Here are some different English versions and illustrations of the fable, and I picked this version by Joseph Jacobs because I like the way it has the gods debating amongst themselves:


The gods were once disputing whether it was possible for a living being to change its nature. Jupiter said "Yes," but Venus said "No."

So, to try the question, Jupiter turned a Cat into a Maiden, and gave her to a young man for a wife. The wedding was duly performed and the young couple sat down to the wedding-feast.

"See," said Jupiter, to Venus, "how becomingly she behaves. Who could tell that yesterday she was but a Cat? Surely her nature is changed?"

"Wait a minute," replied Venus, and let loose a mouse into the room.

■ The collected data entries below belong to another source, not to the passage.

(** * enviro: a Munin plugin reporting environmental sensor data

    A shallow embedding of [enviro.py].  The script is sequential glue:
    sensor reads, a sliding-window sampler, two calibration formulas and
    text output in three invocation modes.

    Conventions of the embedding.
    - Python floats are read twice.  The plugin as a whole is embedded
      over exact rationals ([Q], with [==] equality of rationals as
      numbers): this reading fixes which driver calls are made, which
      values enter which formula and what is printed.  The arithmetic
      itself, [avg], [sample] and the two calibration formulas, is embedded
      again in module [Binary64] over IEEE 754 binary64, the arithmetic
      the interpreter performs; statements about exact results are checked
      against that module.
    - Effects (sensor reads, [time.sleep], [print], uncaught exceptions)
      live in a state-and-exception monad [M] over a [World] that records
      the trace of hardware events and the lines written to stdout.
    - The value a driver call returns is given by an oracle, [Hardware]:
      the k-th call of an operation returns the k-th element of its stream.
    - Dictionaries are [gmap string Q]. *)

From Stdlib Require Import QArith Qround Qabs Qminmax Lqa.
From Stdlib Require Floats Uint63.
From stdpp Require Import base strings gmap list pretty.

Local Open Scope Q_scope.

(** ** Exceptions, world and monad *)

Inductive exn : Type :=
  | KeyError (key : string)
  | ZeroDivisionError.

Inductive result (A : Type) : Type :=
  | Ok (a : A)
  | Raise (e : exn).
Arguments Ok {A} a.
Arguments Raise {A} e.

(** Driver objects built at module level. *)
Inductive device : Type := SMBus1 | BME280 | LTR559 | Noise.

(** Read operations of the drivers and of the thermal-zone file. *)
Inductive sensor_op : Type :=
  | ThermalZone0
  | UpdateSensor
  | GetTemperature
  | GetHumidity
  | GetPressure
  | GetAltitude
  | GetLux
  | ReadAll
  | GetNoiseProfile.

Inductive event : Type :=
  | Init (d : device)
  | Call (op : sensor_op)
  | Sleep (seconds : Q).

Record World : Type := mkWorld {
  trace : list event;
  stdout : list string
}.

Definition start : World := mkWorld [] [].

Definition M (A : Type) : Type := World -> result A * World.

#[global] Instance M_ret : MRet M := fun A a w => (Ok a, w).

#[global] Instance M_bind : MBind M := fun A B k m w =>
  match m w with
  | (Ok a, w') => k a w'
  | (Raise e, w') => (Raise e, w')
  end.

Definition raise {A : Type} (e : exn) : M A := fun w => (Raise e, w).

Definition emit (e : event) : M unit :=
  fun w => (Ok tt, mkWorld (trace w ++ [e]) (stdout w)).

Definition print (line : string) : M unit :=
  fun w => (Ok tt, mkWorld (trace w) (stdout w ++ [line])).

Definition time_sleep (seconds : Q) : M unit := emit (Sleep seconds).

(** [for i in range(n): body], the loop variable being unused throughout. *)
Fixpoint for_range {St : Type} (n : nat) (body : St -> M St) (s : St) : M St :=
  match n with
  | O => mret s
  | S n' => s' ← body s; for_range n' body s'
  end.

(** ** Sensor oracle *)

Definition is_call (op : sensor_op) (e : event) : bool :=
  match e with
  | Call op' =>
      match op, op' with
      | ThermalZone0, ThermalZone0 | UpdateSensor, UpdateSensor
      | GetTemperature, GetTemperature | GetHumidity, GetHumidity
      | GetPressure, GetPressure | GetAltitude, GetAltitude
      | GetLux, GetLux | ReadAll, ReadAll
      | GetNoiseProfile, GetNoiseProfile => true
      | _, _ => false
      end
  | _ => false
  end.

Definition is_sensing (e : event) : bool :=
  match e with Call _ => true | _ => false end.

Fixpoint count_calls (op : sensor_op) (t : list event) : nat :=
  match t with
  | [] => 0
  | e :: t' => (if is_call op e then 1 else 0) + count_calls op t'
  end.

Definition calls (op : sensor_op) (w : World) : nat := count_calls op (trace w).

(** The k-th invocation of [op] yields [stream k]. *)
Definition call {A : Type} (op : sensor_op) (stream : nat -> A) : M A :=
  fun w => (Ok (stream (calls op w)), mkWorld (trace w ++ [Call op]) (stdout w)).

Record gas_reading : Type := mkGas {
  oxidising : Q;
  reducing : Q;
  nh3 : Q
}.

Record Hardware : Type := mkHardware {
  thermal_zone0 : nat -> Z;
  temperature_stream : nat -> Q;
  humidity_stream : nat -> Q;
  pressure_stream : nat -> Q;
  altitude_stream : nat -> Q;
  lux_stream : nat -> Q;
  gas_stream : nat -> gas_reading;
  noise_stream : nat -> Q * Q * Q * Q
}.

(** ** Calibration *)

(** The two formulas over exact rationals; [Binary64.correct_temperature]
    and [Binary64.correct_humidity] are the same formulas in binary64. *)

Definition correct_temperature (temperature cpu_temperature : Q) : Q :=
  temperature - ((cpu_temperature - temperature) / 2.25).

(** Python's two-argument [min(a, b)]: [b] when [b < a], otherwise [a]. *)
Definition py_min (a b : Q) : Q :=
  match b ?= a with
  | Lt => b
  | _ => a
  end.

Definition correct_humidity (humidity temperature corr_temperature : Q) : Q :=
  let dewpoint := temperature - ((100 - humidity) / 5) in
  let corr_humidity := 100 - (5 * (corr_temperature - dewpoint)) in
  py_min 100 corr_humidity.

(** ** Sampler *)

(** [sum(values)]: left-to-right accumulation from 0, here without
    rounding; [Binary64.sum] rounds after every addition. *)
Definition sum (values : list Q) : Q := fold_left Qplus values 0.

(** [sum(values) / float(len(values))]; the empty list divides by zero. *)
Definition avg (values : list Q) : M Q :=
  match values with
  | [] => raise ZeroDivisionError
  | _ :: _ => mret (sum values / inject_Z (Z.of_nat (length values)))
  end.

(** [values[1:] + [v]] *)
Definition slide (values : list Q) (v : Q) : list Q := tail values ++ [v].

Section Sampler.
Variable samples : nat.

Definition sample (func : M Q) : M Q :=
  v0 ← func;
  values ← for_range samples
              (fun values => time_sleep 0.1;; v ← func; mret (slide values v))
              (replicate samples v0);
  avg values.
End Sampler.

No sooner did the bride see this than she jumped up from her seat and tried to pounce upon the mouse.

"Ah, you see," said Venus, "Nature will out."

~ ~ ~

Here is the "before" illustration by Francis Barlow; in this depiction, it is the man who falls in love with the cat, and he prays to Venus, the goddess up in the clouds, to turn his cat into a woman!

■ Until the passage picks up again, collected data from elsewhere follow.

(** * Properties *)

(** C25: every constructor of a configuration sorts, removes duplicates and
    keeps voters and learners apart, and holds exactly the ids it should:
    [adding] promotes a node out of the learners, [removing] takes it out of
    both lists, [adding_learner] leaves the voters and never demotes one. *)
Theorem config_constructors (c : Config) (n : NodeId) (t : Term) (ms ls : list NodeId) (v : u64) :
  config_wf c ->
  config_wf (Config.new ms v t) /\ config_wf (Config.with_learners c ls)
  /\ config_wf (Config.adding c n t) /\ config_wf (Config.removing c n t)
  /\ config_wf (Config.adding_learner c n t)
  /\ (forall x, x ∈ members (Config.adding c n t) <-> x ∈ members c \/ x = n)
  /\ (forall x, x ∈ members (Config.removing c n t) <-> x ∈ members c /\ x <> n)
  /\ (forall x, x ∈ members (Config.adding_learner c n t) <-> x ∈ members c)
  /\ (forall x, x ∈ learners (Config.adding c n t) <-> x ∈ learners c /\ x <> n)
  /\ (forall x, x ∈ learners (Config.removing c n t) <-> x ∈ learners c /\ x <> n)
  /\ (forall x, x ∈ learners (Config.adding_learner c n t) <->
        (x ∈ learners c \/ x = n) /\ x ∉ members c).
Proof.
  intros [Hm Hl Hd]. split; [apply new_wf|]. split; [by apply with_learners_wf|].
  do 3 (split; [apply with_learners_wf, ascending_new|]).
  split; [apply members_adding|]. split; [apply members_removing|]. split; [apply members_adding_learner|].
  assert (forall ms ls v x, x ∈ learners (Config.with_learners (Config.new ms v t) ls)
                            <-> x ∈ ls /\ x ∉ ms) as W.
  { intros ms' ls' v' x. rewrite elem_of_with_learners by apply ascending_new. by rewrite elem_of_new. }
  split_and!; intros x; unfold Config.adding, Config.removing, Config.adding_learner; rewrite W;
    rewrite ?elem_of_app, ?elem_of_without, ?elem_of_cons; pose proof (Hd x);
    pose proof (not_elem_of_nil x); tauto.
Qed.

And here is the "after" illustration by John Tenniel: I like the way the woman looks rather baffled that she has grabbed up the mouse in her hand!


Aesop: The Lion in Love

After the sad little fable of the mouse's fatal marriage to the lioness from yesterday, I wanted to add the fable of the lion in love. This also does not have a happy ending! In some ways it seems like a fairy tale or folktale with an animal bridegroom, but it turns into a typical Aesopic fable of a mistake... and this time, it is the lion who makes the mistake.

I've collected English versions and illustrations here, and I've chosen the Thomas James text as illustrated by Tenniel to share here:


It happened in days of old that a Lion fell in love with a Woodman’s daughter, and had the folly to ask her of her father in marriage.

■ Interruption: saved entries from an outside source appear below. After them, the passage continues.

(** Taking a cell out, wherever its slot goes. *)
Lemma unlinked k i : lhs_map s !! k = Some i ->
  exists a b nodes, l = a ++ (i, k) :: b
    /\ lhs_nodes s !! i = Some (mkNode k (first b None) (final None a))
    /\ Lhs.unlink (final None a) (first b None) s = Some (nodes, first (a ++ b) None, final None (a ++ b))
    /\ segment nodes None (a ++ b) None /\ length nodes = length (lhs_nodes s)
    /\ nodes !! i = lhs_nodes s !! i
    /\ NoDup ((a ++ b).*1) /\ (i ∉ (a ++ b).*1) /\ NoDup ((a ++ b).*2) /\ (k ∉ (a ++ b).*2)
    /\ (a ++ b).*2 = without_key k l.*2.
Proof using Hl.
  intros H. pose proof slots_nodup as Hs. pose proof (l_keys _ _ Hl) as Hk.
  destruct (lookup_cell k i H) as (a & b & -> & Hn).
  destruct (unlink_spec s a i k b Hs (l_segment _ _ Hl) (l_head _ _ Hl) (l_tail _ _ Hl)) as (nodes & E & Sg & L & I).
  exists a, b, nodes. rewrite (without_key_split k a i b Hk).
  rewrite fmap_app, fmap_cons, <- Permutation_middle in Hs.
  rewrite fmap_app, fmap_cons, <- Permutation_middle in Hk.
  rewrite !fmap_app. apply NoDup_cons in Hs as [Hi Hs], Hk as [Hkk Hk]. done.
Qed.

End Cells.

Lemma remove_spec s l k :
  lists s l ->
  match lhs_map s !! k with
  | None => Lhs.remove k s = Some (Err KeyNotFound, s)
  | Some _ => exists s' l', Lhs.remove k s = Some (Ok tt, s') /\ lists s' l' /\ l'.*2 = without_key k l.*2
  end.
Proof.
  intros Hl. unfold Lhs.remove. destruct (lhs_map s !! k) as [i|] eqn:E; [|done].
  destruct (unlinked s l Hl k i E) as (a & b & nodes & -> & Hn & Eu & Sg & L & I & N1 & Hi & N2 & Hk & Hw).
  rewrite Hn. cbn [mbind option_bind n_prev n_next]. rewrite Eu. cbn [mbind option_bind].
  eexists _, (a ++ b). split; [done|]. split; [|done].
  constructor; cbn; try done.
  - rewrite L, <- (l_slots _ _ Hl). rewrite !fmap_app, fmap_cons. cbn. solve_Permutation.
  - intros x j. rewrite lookup_delete_Some, (l_map _ _ Hl). split.
    + intros [Hne H]. set_solver.
    + intros H. split; [|set_solver]. intros ->. apply Hk. apply list_elem_of_fmap. by exists (j, x).
Qed.

Lemma move_to_front_spec s l k :
  lists s l ->
  match lhs_map s !! k with
  | None => Lhs.move_to_front k s = Some (Err KeyNotFound, s)
  | Some _ => exists s' l', Lhs.move_to_front k s = Some (Ok tt, s') /\ lists s' l' /\ l'.*2 = lru_touch k l.*2
  end.
Proof.
  intros Hl. unfold Lhs.move_to_front. destruct (lhs_map s !! k) as [i|] eqn:E; [|done].
  destruct (unlinked s l Hl k i E) as (a & b & nodes & -> & Hn & Eu & Sg & L & I & N1 & Hi & N2 & Hk & Hw).
  rewrite Hn. cbn [mbind option_bind n_prev n_next]. rewrite Eu. cbn [mbind option_bind].
  unfold set_prev_of, set_next_of. rewrite I, Hn. cbn [mbind option_bind n_key n_next].
  assert (i < length nodes) as Hlt by (rewrite L; by eapply lookup_lt_Some).
  rewrite list_lookup_insert_eq by done. cbn [mbind option_bind n_key n_prev].
  rewrite list_insert_insert_eq.
  edestruct (front_spec (<[i:=mkNode k (first (a ++ b) None) None]> nodes) i k (a ++ b)) as (n2 & Ef & Sg' & L').
  { done. } { done. } { by apply segment_frame. } { by apply list_lookup_insert_eq. }
  rewrite Ef. cbn [mbind option_bind]. eexists _, ((i, k) :: a ++ b). split; [done|].
  split; [|unfold lru_touch; by rewrite <- Hw].
  rewrite length_insert in L'. constructor; cbn [lhs_nodes lhs_head lhs_tail lhs_free lhs_map]; try done.
  - rewrite L', L, <- (l_slots _ _ Hl). rewrite fmap_cons, !fmap_app, fmap_cons. cbn. solve_Permutation.
  - rewrite fmap_cons. by apply NoDup_cons.
  - intros x j. rewrite (l_map _ _ Hl). set_solver.
Qed.

Lemma pop_slot_spec free :
  match pop_slot free with Some (i, rest) => free = rest ++ [i] | None => free = [] end.
Proof.
  unfold pop_slot. destruct (last free) as [i|] eqn:E; cbn; [|by apply last_None].
  apply last_Some in E as [r ->]. rewrite length_app. cbn. by rewrite Nat.add_sub, take_app_length.
Qed.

The Woodman was not much pleased with the offer, and declined the honour of so dangerous an alliance.

But upon the Lion threatening him with his royal displeasure, the poor man, seeing that so formidable a creature was not to be denied, hit at length upon this expedient: “I feel greatly flattered,” said he, “with your proposal; but, noble sir, what great teeth you have got! And what great claws you have got! Where is the damsel that would not be frightened at such weapons as these? You must have your teeth drawn and your claws pared before you can be a suitable bridegroom for my daughter.”

The Lion straightway submitted (for what will not a body do for love?) and then called upon the father to accept him as a son-in-law.

But the Woodman, no longer afraid of the tamed and disarmed bully, seized a stout cudgel, and drove the unreasonable suitor from his door.

~ ~ ~

And in this lovely illustration by Walter Crane, you can see Cupid afflicting the lion with love, even as his claws are being taken from him; the woodsman has his characteristic weapons, while she has distaff for spinning wool: lanam fecit, as it says on so many Roman women's tombstones.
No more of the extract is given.